Below are some records. Print exactly the lines between the one holding "(ReadFailed what e))" and the one holding "(** ** Execution *)", inclusive, and nothing else.

Data extract Start Marker

(* ===== verification/ConfigText.v ===== *)
(** * ConfigText: the text of a standalone file (StandaloneFile of src/opts.rs)

    The struct's declaration fixes which JSON objects are configurations: its
    field names, their types, the alias [forward], unknown keys denied,
    [_comment] taken by a deserializer of its own. [from_members] is the decoder
    these attributes ask for, over the members of an object in the order of the
    text. JSON itself and the machinery that runs the decoder are serde's: which
    value a text denotes is the class [SerdeJson], with what its documentation
    says of the decoder as laws. [denotes] says without an order what a file's
    members mean. *)

From Stdlib Require Import Ascii String.
From S2P Require Import Prelude RustStr NetAddr Opts Typing.

(** ** JSON values *)

(** A number with a fraction or an exponent is [JFloat]. The members of an
    object are in the order of the text, duplicates included. *)
#[warnings="-register-all"]
Inductive json : Type :=
| JNull
| JBool (b : bool)
| JInt (n : Z)
| JFloat
| JString (s : list Z)
| JArray (vs : list json)
| JObject (kvs : list (list Z * json)).

(** ** Fields *)

Inductive field : Type :=
| FRole
| FListen
| FRemote
| FPassword
| FSni
| FServerkey
| FKey
| FPing
| FTimeout
| FComment.

#[export] Instance field_eq_dec : EqDecision field.
Proof. solve_decision. Defined.

(** The field a key names. *)
Definition field_of (key : list Z) : option field :=
  if str_eqb key (lit "role") then Some FRole
  else if str_eqb key (lit "listen") then Some FListen
  else if str_eqb key (lit "remote") || str_eqb key (lit "forward") then Some FRemote
  else if str_eqb key (lit "password") then Some FPassword
  else if str_eqb key (lit "sni") then Some FSni
  else if str_eqb key (lit "serverkey") then Some FServerkey
  else if str_eqb key (lit "key") then Some FKey
  else if str_eqb key (lit "ping") then Some FPing
  else if str_eqb key (lit "timeout") then Some FTimeout
  else if str_eqb key (lit "_comment") then Some FComment
  else None.
(* ===== verification/Handshake.v ===== *)
(** * Handshake: the fake-TLS and password handshake (handshake.rs)

    The two handshake functions are programs over three effects: write bytes,
    read one record, panic. [run_proc] executes such a program on the socket's
    reads and write outcomes with the buffered record reader of Records, so
    every split of the stream into reads is covered. The cryptography is the
    qeli core's, a class with the laws it documents. *)

From Stdlib Require Import Ascii String.
From S2P Require Import Prelude Mux Records External RustStr NetAddr Opts.

(** ** Programs over the socket *)

Inductive proc (A : Type) : Type :=
| Ret (a : A)
| Panic
| Write (bs : list Z) (k : bool -> proc A)
| ReadRecord (k : result (read_error unit) (list Z) -> proc A).
Arguments Ret {A} a.
Arguments Panic {A}.
Arguments Write {A} bs k.
Arguments ReadRecord {A} k.

(** The records the error messages name. *)
Inductive flight : Type :=
| ServerHello | ChangeCipherSpec | Certificate | Finished | NewSessionTicket
| IdentityProof | AuthResponse | ClientHello | ClientAuth.

Inductive HsError : Type :=
| WriteError
| ReadFailed (what : flight) (e : read_error unit)
| ParseFailed (what : flight)
| ExpectedChangeCipherSpec
| LowOrderKey
| DecapsulationFailed
| EncapsulationFailed
| SharedSecretLength
| MissingMlkemKey
| PublicKeyLength
| DecryptFailed (what : flight)
| EncryptFailed (what : flight)
| IdentityVerification
| IdentityMismatch
| AuthRejected (shown : list Z)
| AuthTooShort
| PasswordNotUtf8
| WrongPassword
| TimedOut.

(** The [?] operator on the three kinds of steps. *)
Definition try_ {A B} (r : result HsError A) (k : A -> proc (result HsError B)) : proc (result HsError B) :=
  match r with
  | Ok a => k a
  | Err e => Ret (Err e)
  end.

Definition write_all {B} (bs : list Z) (k : proc (result HsError B)) : proc (result HsError B) :=
  Write bs (fun ok => if ok then k else Ret (Err WriteError)).

Definition recv {B} (what : flight) (k : list Z -> proc (result HsError B)) : proc (result HsError B) :=
  ReadRecord (fun r => match r with
                    | Ok bs => k bs
                    | Err e => Ret (Err (ReadFailed what e))
                    end).

Notation "'do?' x := r 'in' k" := (try_ r (fun x => k))
  (at level 10, x pattern, r at level 100, k at level 200) : rust_scope.
Notation "'recv?' x := what 'in' k" := (recv what (fun x => k))
  (at level 10, x name, what at level 100, k at level 200) : rust_scope.
Notation "'send?' bs 'in' k" := (write_all bs k)
  (at level 10, bs at level 100, k at level 200) : rust_scope.

(** Map the error of a codec or crypto call. *)
Definition map_err {E F A} (f : F) (r : result E A) : result F A :=
  match r with
  | Ok a => Ok a
  | Err _ => Err f
  end.

(** ** Execution *)

Inductive outcome (A : Type) : Type :=
| Done (a : A)
| Panicked
| Pending.
Arguments Done {A} a.
Arguments Panicked {A}.
Arguments Pending {A}.

(** Run on the reader's buffer, the socket's reads and the outcomes of its
    writes; also the bytes written, and the reads left. [Pending] is a read or a
    write that has not completed. *)
Fixpoint run_proc {A} (p : proc A) (buf : list Z) (reads : list (read_event unit)) (writes : list bool)
  : outcome A * list (list Z) * list (read_event unit) :=
  match p with
  | Ret a => (Done a, [], reads)
  | Panic => (Panicked, [], reads)
  | Write bs k =>
      match writes with
      | [] => (Pending, [], reads)
      | ok :: writes =>
          let '(o, out, rest) := run_proc (k ok) buf reads writes in
          (o, if ok then bs :: out else out, rest)
      end
  | ReadRecord k =>
      match read_record buf reads with
      | None => (Pending, [], [])
      | Some (r, buf, reads) => run_proc (k r) buf reads writes
      end
  end.

(** [tokio::time::timeout(d, handshake)]: the reads and write outcomes are those
    before the deadline; a handshake that still waits then has timed out. *)
Definition with_timeout {A} (o : outcome (result HsError A)) : outcome (result HsError A) :=
  match o with
  | Pending => Done (Err TimedOut)
  | o => o
  end.
Definition toy_attempt (k : option DeathCause) : @attempt_env sure_tokio toy_core := {|
  ae_dial := @Connected sure_tokio toy_core 1 (toy_client_reads []) (replicate 2 true) (lit "203.0.113.10:8443") [];
  ae_before_open := None;
  ae_after_open := k
|}.

Definition toy_manager (o : option (@Tunnel sure_tokio)) : @TunnelManager sure_tokio :=
  mkManager toy_config toy_device o.

(** A cached tunnel that dies around the OPEN: the retry dials and serves. *)
Lemma accept_connection_spec_witness :
  let m := toy_manager (Some (@spawn_tunnel sure_tokio 2 [] []).1) in
  let r := @accept_connection toy_codec sure_tokio toy_core m (toy_attempt (Some PeerClosed)) (toy_attempt None) in
  r.1 = Ok 1 /\ exists t0, opened t0 1 r.2.
Proof.
  intros m r. assert (r = (Ok 1, r.2)) as Hr by (vm_compute; reflexivity).
  split; [exact (f_equal fst Hr) |].
  apply (@accept_connection_spec toy_codec sure_tokio toy_core m (toy_attempt (Some PeerClosed)) (toy_attempt None)).
  exact Hr.
Defined.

Data extract End Marker

## Completed task
                    | Err e => Ret (Err (ReadFailed what e))
                    end).

Notation "'do?' x := r 'in' k" := (try_ r (fun x => k))
  (at level 10, x pattern, r at level 100, k at level 200) : rust_scope.
Notation "'recv?' x := what 'in' k" := (recv what (fun x => k))
  (at level 10, x name, what at level 100, k at level 200) : rust_scope.
Notation "'send?' bs 'in' k" := (write_all bs k)
  (at level 10, bs at level 100, k at level 200) : rust_scope.

(** Map the error of a codec or crypto call. *)
Definition map_err {E F A} (f : F) (r : result E A) : result F A :=
  match r with
  | Ok a => Ok a
  | Err _ => Err f
  end.

(** ** Execution *)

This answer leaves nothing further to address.